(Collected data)

________________

Lemma truediv_divides_safely (a b : Q) : 0 < b -> divides_safely (truediv a b).
Proof.
  intros Hb s. exists [EDiv a b].
  unfold truediv, bind, emit. cbn.
  destruct (Qeq_bool b 0) eqn:Hz.
  - apply Qeq_bool_iff in Hz. rewrite Hz in Hb. exfalso. exact (Qlt_irrefl _ Hb).
  - cbn. split; [reflexivity | split; [| discriminate]].
    constructor; [exact Hb | constructor].
Qed.

Lemma getitem_not_zero_division (v : value) (k : string) :
  getitem v k <> inl ZeroDivisionError.
Proof.
  destruct v; cbn; try discriminate.
  destruct (assoc k d); discriminate.
Qed.

Lemma as_num_not_zero_division (v : value) : as_num v <> inl ZeroDivisionError.
Proof. destruct v; discriminate. Qed.

Lemma as_dict_not_zero_division (v : value) : as_dict v <> inl ZeroDivisionError.
Proof. destruct v; discriminate. Qed.

Lemma market_rate_not_zero_division (v : value) :
  market_rate_of v <> inl ZeroDivisionError.
Proof. destruct v; discriminate. Qed.

Lemma advise_not_zero_division (malformed : value -> value -> bool)
    (table : list (list rule)) (inputs pr : value) :
  advise malformed table inputs pr <> inl ZeroDivisionError.
Proof. unfold advise. destruct (malformed inputs pr); discriminate. Qed.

________________

* Work to be completed *
Copy range, inclusive: the line holding "destruct (assoc k d); discriminate." to the line holding "(table : list". Reproduce exactly those lines of the records above and no others.

* Exercise result *
  destruct (assoc k d); discriminate.
Qed.

Lemma as_num_not_zero_division (v : value) : as_num v <> inl ZeroDivisionError.
Proof. destruct v; discriminate. Qed.

Lemma as_dict_not_zero_division (v : value) : as_dict v <> inl ZeroDivisionError.
Proof. destruct v; discriminate. Qed.

Lemma market_rate_not_zero_division (v : value) :
  market_rate_of v <> inl ZeroDivisionError.
Proof. destruct v; discriminate. Qed.

Lemma advise_not_zero_division (malformed : value -> value -> bool)
    (table : list (list rule)) (inputs pr : value) :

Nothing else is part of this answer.